[Exercise goal] Lines from the entries below that hold "then" form the answer; copy all of them.

————

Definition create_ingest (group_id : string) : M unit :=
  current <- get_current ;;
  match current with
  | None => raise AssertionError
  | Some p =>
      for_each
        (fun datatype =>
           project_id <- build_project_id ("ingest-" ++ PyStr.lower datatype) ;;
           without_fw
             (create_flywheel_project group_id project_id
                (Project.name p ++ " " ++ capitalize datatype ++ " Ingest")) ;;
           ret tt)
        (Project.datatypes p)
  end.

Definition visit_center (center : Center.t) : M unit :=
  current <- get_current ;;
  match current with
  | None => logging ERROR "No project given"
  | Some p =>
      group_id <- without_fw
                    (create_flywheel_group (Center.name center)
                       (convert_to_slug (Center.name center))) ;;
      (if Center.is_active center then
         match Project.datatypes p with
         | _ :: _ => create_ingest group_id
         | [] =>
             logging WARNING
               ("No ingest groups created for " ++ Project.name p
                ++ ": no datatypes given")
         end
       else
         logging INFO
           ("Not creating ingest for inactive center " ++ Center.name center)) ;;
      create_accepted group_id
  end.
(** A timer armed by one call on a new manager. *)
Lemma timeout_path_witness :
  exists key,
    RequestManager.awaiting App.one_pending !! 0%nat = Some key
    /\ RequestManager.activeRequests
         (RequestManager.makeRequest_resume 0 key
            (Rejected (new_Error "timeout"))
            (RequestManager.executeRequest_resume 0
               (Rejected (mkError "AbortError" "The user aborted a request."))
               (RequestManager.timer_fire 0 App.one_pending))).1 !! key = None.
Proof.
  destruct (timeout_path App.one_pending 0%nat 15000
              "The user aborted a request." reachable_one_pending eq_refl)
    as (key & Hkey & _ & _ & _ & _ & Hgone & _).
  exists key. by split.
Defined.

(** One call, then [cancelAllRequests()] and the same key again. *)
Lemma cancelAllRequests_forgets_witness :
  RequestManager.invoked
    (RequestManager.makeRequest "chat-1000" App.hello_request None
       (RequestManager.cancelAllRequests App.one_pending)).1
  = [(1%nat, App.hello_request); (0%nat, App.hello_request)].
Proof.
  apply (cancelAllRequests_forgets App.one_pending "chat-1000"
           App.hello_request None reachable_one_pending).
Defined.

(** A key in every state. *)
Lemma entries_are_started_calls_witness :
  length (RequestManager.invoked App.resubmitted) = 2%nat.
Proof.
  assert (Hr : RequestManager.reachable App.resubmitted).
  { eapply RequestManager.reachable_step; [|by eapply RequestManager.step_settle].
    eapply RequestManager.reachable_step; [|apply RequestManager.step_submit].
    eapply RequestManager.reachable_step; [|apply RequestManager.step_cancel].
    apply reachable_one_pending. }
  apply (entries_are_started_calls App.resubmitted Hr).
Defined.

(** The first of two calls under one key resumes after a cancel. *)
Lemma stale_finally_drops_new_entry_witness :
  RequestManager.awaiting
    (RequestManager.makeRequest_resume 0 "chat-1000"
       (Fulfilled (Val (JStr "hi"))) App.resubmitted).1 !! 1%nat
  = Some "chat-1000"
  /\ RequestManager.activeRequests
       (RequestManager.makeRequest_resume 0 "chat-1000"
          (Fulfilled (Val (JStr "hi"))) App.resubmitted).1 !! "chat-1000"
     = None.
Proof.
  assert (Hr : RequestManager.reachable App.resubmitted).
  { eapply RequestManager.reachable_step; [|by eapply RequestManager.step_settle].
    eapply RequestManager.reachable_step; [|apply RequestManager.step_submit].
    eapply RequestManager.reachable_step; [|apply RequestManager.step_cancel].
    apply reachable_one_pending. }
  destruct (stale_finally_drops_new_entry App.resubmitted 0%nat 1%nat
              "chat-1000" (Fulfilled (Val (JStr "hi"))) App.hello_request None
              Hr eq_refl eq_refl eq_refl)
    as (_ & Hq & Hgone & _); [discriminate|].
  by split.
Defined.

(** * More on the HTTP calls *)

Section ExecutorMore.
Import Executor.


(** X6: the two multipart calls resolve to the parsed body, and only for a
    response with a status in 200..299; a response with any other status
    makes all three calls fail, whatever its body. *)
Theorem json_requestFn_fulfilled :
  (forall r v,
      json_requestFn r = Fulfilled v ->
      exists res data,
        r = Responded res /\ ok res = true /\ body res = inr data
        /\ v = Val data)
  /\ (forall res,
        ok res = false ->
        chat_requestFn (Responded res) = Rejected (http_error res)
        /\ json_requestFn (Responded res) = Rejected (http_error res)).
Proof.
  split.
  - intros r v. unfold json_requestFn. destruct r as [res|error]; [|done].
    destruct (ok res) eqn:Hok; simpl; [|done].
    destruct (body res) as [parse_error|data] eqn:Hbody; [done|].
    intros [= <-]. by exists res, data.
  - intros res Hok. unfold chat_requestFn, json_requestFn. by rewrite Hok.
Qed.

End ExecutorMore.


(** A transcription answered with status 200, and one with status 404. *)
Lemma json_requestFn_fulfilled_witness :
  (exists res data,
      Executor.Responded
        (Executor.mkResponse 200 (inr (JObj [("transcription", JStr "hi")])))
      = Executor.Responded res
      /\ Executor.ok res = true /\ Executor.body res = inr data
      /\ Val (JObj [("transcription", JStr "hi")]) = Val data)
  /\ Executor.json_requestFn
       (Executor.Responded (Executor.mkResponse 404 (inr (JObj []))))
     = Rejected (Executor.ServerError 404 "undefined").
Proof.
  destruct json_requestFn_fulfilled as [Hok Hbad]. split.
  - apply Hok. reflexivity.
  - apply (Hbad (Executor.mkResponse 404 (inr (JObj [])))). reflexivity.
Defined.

————

[Response to this exercise]
      (if Center.is_active center then
(** One call, then [cancelAllRequests()] and the same key again. *)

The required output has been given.